» **Task directions**
Answer with a bare number: the count of lines in the records below that have the word "written".

Stored dataset items

━━━━━━━━━━━━━━━━━━━━

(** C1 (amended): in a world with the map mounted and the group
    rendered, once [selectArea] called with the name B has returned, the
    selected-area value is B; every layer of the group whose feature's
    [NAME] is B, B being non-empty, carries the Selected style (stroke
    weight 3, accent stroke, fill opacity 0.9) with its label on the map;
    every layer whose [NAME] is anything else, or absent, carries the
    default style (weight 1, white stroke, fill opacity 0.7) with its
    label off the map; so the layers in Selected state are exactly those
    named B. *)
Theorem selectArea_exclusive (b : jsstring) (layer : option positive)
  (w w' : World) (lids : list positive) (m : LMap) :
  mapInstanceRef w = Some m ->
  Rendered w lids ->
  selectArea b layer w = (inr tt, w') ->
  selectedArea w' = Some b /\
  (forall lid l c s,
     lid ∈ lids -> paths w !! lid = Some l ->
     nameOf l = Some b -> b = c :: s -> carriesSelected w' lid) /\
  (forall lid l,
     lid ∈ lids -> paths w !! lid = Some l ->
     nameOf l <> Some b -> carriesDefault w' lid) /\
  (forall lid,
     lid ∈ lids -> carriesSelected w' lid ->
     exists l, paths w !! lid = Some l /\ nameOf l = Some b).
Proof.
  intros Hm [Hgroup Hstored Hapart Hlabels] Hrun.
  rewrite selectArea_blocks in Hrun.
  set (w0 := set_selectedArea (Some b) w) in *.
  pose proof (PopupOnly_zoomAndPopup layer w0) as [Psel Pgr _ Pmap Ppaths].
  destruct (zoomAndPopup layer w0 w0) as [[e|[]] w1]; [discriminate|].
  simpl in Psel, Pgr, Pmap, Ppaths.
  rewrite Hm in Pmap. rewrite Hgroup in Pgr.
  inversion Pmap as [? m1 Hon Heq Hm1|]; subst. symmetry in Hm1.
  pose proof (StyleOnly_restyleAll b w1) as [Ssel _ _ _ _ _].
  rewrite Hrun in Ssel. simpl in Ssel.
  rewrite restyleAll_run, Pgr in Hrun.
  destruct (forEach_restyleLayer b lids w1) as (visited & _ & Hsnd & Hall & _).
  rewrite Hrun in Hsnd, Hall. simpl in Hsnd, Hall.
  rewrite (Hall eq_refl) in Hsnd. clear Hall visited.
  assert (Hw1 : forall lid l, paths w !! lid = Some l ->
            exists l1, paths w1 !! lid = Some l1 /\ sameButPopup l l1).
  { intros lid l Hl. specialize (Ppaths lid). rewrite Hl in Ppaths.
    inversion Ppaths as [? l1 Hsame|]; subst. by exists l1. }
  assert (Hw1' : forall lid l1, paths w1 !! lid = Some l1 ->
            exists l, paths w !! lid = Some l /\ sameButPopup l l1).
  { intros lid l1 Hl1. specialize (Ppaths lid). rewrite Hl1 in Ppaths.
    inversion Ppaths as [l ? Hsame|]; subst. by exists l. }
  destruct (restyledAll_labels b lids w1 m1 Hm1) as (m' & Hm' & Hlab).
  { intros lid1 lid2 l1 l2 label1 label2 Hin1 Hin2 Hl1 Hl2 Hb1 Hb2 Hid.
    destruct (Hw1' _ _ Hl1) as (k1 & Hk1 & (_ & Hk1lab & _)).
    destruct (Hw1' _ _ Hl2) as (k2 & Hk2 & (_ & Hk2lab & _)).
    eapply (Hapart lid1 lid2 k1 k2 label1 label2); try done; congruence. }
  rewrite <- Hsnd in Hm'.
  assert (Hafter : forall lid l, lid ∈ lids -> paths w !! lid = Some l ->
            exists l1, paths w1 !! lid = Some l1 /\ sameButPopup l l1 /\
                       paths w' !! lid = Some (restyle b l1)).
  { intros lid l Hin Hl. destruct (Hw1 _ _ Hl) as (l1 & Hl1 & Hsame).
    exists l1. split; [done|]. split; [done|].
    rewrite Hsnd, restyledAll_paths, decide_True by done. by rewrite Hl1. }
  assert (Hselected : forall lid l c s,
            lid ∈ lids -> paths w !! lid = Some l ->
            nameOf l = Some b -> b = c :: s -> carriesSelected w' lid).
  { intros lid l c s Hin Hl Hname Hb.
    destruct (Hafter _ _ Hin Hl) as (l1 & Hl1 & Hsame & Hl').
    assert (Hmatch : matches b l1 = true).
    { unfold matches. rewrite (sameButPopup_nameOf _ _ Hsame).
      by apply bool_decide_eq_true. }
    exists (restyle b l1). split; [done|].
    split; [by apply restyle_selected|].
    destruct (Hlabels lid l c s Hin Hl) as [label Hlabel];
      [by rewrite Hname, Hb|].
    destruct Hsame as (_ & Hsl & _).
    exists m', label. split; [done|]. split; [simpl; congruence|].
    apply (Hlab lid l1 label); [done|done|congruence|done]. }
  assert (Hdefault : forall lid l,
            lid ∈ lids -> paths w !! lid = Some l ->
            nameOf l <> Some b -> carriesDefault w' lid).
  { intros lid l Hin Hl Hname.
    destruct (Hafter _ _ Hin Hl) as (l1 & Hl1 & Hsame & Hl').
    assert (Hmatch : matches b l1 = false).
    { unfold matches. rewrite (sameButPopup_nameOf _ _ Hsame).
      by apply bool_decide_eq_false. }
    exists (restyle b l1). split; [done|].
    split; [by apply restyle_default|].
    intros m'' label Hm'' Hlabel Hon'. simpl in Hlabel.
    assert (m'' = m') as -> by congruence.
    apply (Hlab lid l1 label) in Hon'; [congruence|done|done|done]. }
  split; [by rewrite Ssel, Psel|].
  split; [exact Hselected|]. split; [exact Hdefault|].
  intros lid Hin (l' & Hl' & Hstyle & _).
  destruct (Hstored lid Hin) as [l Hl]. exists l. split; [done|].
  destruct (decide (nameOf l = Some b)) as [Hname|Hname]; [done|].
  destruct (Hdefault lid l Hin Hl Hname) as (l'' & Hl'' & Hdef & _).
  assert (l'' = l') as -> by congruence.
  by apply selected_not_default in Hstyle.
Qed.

━━━━━━━━━━━━━━━━━━━━

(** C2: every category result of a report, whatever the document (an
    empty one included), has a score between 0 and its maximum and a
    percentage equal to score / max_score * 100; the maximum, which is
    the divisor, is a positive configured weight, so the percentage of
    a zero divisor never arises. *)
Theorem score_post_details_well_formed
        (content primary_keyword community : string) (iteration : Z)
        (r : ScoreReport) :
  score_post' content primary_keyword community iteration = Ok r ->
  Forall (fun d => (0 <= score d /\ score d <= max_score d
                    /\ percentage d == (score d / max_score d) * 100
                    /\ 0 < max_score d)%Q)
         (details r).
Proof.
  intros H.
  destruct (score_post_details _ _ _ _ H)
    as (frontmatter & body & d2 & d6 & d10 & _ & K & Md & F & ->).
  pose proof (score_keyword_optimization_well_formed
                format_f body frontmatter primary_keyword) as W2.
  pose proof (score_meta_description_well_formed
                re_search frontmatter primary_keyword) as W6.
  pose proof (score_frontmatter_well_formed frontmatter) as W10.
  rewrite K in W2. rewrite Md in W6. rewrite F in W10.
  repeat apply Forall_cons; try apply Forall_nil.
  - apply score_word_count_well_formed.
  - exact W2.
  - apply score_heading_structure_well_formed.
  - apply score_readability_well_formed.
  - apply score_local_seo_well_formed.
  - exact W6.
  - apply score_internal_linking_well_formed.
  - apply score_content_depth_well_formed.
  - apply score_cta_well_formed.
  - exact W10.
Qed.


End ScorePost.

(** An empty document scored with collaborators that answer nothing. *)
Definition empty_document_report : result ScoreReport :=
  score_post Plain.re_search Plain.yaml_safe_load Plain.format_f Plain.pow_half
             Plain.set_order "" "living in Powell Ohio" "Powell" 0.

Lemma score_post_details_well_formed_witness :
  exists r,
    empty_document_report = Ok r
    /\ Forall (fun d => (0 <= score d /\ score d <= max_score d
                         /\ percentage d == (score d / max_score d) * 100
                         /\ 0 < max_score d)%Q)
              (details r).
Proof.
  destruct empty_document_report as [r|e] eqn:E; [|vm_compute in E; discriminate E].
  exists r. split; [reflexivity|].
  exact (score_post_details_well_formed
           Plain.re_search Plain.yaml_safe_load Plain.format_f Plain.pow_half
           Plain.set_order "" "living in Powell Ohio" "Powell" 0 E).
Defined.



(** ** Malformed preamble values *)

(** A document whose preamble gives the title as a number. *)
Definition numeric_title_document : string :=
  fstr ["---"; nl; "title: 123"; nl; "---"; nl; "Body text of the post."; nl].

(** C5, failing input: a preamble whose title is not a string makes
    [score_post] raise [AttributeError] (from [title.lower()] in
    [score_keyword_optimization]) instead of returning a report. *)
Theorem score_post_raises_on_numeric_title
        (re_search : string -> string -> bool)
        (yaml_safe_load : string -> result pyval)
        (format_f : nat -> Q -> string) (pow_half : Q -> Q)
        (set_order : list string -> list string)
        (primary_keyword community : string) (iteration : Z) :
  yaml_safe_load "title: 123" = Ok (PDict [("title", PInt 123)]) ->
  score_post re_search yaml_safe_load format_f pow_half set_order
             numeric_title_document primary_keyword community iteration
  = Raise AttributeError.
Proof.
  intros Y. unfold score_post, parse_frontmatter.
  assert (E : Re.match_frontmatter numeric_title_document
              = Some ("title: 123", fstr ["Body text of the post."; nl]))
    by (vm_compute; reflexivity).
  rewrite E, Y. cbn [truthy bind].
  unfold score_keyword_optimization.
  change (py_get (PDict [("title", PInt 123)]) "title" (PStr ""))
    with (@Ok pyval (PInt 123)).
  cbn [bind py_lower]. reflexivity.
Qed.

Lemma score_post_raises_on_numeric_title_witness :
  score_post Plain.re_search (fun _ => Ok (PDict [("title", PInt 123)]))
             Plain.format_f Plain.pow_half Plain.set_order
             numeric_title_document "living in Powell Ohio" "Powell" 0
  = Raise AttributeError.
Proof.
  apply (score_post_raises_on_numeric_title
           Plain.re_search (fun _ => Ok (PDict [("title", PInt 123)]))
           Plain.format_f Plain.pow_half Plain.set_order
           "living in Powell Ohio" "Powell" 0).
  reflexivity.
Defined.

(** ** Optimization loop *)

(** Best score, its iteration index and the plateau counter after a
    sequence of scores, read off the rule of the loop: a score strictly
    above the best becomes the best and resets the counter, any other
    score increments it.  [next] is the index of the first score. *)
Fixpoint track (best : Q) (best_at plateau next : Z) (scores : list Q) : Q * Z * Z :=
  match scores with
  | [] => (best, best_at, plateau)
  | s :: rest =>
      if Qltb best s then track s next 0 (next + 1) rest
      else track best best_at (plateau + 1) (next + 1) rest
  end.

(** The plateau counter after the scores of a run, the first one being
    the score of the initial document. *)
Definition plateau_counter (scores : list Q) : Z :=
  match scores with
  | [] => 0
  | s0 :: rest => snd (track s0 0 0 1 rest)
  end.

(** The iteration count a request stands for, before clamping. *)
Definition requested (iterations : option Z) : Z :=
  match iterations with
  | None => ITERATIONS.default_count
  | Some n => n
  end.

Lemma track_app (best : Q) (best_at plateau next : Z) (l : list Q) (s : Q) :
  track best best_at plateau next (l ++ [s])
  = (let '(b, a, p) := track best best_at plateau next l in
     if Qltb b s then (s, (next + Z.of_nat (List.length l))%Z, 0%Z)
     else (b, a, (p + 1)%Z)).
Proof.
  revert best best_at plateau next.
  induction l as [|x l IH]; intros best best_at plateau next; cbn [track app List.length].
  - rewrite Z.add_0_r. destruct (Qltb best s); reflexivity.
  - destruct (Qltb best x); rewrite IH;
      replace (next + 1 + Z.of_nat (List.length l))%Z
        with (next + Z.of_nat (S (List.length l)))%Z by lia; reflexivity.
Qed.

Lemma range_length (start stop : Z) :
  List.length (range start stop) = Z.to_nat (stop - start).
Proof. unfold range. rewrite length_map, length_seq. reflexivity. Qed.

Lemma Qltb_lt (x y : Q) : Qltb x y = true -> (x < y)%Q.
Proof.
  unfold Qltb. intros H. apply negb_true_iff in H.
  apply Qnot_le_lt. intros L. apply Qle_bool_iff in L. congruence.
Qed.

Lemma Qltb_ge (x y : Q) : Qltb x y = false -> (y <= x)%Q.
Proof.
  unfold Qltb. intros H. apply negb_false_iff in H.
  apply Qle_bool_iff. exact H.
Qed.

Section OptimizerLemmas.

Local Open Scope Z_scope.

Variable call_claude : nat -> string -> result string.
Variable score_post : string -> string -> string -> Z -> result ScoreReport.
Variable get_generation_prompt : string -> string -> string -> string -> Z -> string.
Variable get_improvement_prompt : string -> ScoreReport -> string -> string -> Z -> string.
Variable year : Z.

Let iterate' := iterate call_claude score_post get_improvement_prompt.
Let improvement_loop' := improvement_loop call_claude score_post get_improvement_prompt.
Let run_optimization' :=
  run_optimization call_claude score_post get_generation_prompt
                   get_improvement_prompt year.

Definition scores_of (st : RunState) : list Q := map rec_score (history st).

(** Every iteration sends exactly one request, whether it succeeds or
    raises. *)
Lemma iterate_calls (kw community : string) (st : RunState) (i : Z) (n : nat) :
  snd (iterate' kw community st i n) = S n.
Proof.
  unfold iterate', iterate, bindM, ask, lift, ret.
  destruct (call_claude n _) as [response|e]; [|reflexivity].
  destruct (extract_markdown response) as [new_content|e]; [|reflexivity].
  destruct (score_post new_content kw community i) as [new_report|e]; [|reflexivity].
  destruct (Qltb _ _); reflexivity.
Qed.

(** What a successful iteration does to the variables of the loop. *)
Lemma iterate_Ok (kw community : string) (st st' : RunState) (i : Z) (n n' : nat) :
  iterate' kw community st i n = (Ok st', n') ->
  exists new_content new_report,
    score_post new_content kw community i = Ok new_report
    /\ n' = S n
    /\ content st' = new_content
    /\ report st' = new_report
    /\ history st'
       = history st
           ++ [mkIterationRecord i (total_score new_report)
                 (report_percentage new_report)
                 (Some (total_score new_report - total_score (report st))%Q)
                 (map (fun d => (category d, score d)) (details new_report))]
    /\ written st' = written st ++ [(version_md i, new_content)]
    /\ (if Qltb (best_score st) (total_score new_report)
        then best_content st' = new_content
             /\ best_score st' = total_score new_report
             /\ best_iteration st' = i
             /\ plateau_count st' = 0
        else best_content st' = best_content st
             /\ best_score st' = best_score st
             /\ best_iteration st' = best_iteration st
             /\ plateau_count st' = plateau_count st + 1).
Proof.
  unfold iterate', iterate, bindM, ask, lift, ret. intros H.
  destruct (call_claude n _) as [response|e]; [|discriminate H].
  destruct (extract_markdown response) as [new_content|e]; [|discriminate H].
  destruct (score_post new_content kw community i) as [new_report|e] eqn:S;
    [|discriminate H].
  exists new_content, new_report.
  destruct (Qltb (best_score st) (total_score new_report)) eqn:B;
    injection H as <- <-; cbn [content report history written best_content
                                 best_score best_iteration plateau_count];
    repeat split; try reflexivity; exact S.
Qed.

━━━━━━━━━━━━━━━━━━━━

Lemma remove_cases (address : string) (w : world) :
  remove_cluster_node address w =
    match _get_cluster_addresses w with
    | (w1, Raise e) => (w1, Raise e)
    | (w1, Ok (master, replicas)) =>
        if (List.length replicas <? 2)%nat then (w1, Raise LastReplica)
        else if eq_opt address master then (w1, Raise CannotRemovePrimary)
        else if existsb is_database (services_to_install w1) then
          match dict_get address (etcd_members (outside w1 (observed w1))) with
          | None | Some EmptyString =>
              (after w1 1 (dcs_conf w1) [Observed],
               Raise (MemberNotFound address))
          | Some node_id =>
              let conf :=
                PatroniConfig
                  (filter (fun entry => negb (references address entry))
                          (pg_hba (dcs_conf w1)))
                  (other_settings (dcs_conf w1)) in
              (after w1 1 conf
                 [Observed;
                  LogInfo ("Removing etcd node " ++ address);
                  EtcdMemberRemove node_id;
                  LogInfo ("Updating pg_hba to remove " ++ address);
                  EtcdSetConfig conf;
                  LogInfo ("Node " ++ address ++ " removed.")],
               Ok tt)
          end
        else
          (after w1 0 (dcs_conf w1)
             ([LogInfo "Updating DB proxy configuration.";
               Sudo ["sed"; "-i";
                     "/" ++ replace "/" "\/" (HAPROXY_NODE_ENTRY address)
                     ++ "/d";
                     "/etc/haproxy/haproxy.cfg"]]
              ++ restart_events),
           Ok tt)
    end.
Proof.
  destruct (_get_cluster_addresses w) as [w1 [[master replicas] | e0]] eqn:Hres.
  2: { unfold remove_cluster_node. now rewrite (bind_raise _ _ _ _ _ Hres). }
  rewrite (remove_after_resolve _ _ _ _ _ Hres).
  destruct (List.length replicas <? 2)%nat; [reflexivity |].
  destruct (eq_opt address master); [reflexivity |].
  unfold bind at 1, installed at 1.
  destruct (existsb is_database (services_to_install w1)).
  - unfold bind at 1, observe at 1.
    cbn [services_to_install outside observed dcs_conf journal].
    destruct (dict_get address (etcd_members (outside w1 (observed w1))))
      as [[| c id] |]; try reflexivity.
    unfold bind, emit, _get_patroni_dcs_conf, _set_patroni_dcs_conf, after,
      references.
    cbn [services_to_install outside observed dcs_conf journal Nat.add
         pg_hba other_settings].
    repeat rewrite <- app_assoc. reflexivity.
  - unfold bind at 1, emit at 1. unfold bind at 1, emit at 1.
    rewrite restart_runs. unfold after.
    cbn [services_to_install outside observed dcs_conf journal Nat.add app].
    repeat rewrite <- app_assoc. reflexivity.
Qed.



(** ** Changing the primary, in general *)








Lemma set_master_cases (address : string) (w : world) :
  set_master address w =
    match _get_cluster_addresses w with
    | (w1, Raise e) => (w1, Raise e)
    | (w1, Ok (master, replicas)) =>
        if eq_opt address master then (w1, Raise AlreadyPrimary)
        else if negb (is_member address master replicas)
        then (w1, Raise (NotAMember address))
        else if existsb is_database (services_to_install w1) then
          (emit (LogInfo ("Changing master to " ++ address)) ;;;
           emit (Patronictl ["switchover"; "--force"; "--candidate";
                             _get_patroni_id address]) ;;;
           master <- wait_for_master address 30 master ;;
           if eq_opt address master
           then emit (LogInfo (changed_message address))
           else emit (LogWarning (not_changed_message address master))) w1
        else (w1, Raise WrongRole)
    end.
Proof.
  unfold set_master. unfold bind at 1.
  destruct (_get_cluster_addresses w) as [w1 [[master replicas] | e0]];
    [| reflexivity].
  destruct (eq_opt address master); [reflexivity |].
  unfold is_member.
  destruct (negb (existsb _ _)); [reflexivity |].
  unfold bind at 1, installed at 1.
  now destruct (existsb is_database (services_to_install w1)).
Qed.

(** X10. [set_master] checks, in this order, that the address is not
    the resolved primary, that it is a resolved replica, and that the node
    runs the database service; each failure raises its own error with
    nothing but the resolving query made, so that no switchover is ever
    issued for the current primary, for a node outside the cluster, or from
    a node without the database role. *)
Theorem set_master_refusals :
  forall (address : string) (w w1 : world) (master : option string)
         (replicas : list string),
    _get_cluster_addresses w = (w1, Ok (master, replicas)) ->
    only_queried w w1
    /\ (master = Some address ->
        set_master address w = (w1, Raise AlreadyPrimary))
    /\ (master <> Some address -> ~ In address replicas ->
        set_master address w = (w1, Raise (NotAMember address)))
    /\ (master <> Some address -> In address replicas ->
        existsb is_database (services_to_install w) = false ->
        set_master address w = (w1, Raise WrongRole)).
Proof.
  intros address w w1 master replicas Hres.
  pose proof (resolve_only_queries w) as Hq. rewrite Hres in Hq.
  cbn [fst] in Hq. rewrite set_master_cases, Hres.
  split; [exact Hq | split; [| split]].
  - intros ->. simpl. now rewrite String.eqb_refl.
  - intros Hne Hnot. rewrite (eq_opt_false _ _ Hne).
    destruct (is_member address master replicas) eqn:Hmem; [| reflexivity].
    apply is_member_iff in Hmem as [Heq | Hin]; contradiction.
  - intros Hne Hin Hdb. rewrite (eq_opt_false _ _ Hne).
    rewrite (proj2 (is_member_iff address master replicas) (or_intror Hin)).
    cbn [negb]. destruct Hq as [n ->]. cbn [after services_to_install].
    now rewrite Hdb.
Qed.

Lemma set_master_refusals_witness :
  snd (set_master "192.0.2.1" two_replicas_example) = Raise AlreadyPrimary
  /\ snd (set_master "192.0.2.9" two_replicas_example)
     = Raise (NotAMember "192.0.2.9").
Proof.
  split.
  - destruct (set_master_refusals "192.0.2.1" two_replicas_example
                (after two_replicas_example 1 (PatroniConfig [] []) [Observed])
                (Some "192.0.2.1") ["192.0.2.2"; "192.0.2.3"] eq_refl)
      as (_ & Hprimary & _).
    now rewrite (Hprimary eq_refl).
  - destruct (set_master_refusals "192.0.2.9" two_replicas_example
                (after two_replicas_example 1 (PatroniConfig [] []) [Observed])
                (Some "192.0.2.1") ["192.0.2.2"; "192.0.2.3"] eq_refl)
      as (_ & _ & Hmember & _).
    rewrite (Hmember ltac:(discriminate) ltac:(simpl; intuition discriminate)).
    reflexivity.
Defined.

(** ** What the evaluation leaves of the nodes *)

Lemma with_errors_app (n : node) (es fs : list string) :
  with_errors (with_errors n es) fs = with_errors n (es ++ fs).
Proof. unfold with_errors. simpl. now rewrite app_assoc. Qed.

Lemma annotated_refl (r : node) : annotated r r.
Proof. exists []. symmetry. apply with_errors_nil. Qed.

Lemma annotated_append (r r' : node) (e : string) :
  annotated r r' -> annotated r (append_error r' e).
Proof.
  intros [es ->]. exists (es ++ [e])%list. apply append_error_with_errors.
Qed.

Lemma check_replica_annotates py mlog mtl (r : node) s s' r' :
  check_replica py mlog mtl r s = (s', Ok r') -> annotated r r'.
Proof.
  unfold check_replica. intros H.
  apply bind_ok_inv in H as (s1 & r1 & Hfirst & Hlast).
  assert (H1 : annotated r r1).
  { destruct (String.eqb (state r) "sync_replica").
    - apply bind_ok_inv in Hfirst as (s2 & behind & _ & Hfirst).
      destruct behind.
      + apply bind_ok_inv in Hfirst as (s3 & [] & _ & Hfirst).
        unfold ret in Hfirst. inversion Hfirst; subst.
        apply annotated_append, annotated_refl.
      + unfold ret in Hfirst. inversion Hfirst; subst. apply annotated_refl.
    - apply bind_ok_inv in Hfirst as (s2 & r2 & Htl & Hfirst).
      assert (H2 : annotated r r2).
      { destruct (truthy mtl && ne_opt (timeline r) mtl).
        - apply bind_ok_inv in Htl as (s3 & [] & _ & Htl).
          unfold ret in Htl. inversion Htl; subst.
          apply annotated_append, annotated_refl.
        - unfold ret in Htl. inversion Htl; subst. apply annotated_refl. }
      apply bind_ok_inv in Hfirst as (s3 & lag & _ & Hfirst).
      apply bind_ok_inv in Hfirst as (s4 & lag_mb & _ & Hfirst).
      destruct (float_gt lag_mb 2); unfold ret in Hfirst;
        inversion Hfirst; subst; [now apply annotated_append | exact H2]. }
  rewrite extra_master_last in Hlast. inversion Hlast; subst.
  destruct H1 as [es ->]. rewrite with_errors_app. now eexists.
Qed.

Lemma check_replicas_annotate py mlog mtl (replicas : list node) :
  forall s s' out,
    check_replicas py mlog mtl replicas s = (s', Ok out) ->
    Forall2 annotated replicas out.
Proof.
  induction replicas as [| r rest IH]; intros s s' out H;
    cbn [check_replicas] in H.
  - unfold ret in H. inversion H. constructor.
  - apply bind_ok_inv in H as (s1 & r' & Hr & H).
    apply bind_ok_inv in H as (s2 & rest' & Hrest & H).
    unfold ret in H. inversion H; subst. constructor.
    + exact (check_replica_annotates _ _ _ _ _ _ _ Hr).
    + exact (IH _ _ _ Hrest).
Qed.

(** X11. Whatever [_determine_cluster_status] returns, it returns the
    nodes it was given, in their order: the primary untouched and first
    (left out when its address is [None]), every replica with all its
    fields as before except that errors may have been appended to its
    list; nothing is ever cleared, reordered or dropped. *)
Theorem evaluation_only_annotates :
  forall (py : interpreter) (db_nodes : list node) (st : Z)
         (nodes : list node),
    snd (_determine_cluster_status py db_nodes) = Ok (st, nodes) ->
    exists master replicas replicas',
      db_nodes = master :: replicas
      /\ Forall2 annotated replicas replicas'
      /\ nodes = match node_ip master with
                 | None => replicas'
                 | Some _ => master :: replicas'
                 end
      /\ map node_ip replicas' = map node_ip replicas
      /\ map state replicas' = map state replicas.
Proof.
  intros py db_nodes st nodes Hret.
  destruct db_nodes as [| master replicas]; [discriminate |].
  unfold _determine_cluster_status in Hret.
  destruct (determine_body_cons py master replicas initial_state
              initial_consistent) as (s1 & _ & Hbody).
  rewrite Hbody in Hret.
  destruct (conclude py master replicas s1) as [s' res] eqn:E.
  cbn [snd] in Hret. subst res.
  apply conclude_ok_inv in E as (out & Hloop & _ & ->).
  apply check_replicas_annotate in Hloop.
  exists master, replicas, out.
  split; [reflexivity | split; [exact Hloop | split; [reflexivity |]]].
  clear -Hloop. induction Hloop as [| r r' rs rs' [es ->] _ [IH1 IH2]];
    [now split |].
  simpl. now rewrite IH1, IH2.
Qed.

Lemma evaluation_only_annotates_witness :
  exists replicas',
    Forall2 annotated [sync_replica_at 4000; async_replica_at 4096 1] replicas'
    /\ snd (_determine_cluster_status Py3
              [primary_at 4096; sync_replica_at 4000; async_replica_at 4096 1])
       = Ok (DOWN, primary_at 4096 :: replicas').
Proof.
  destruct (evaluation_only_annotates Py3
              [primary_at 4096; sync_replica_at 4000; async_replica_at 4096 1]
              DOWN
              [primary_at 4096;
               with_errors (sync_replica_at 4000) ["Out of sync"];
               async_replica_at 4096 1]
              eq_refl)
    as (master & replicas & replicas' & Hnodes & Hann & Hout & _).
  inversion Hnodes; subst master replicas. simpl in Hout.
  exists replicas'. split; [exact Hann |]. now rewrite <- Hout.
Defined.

━━━━━━━━━━━━━━━━━━━━

» **Solution below**
2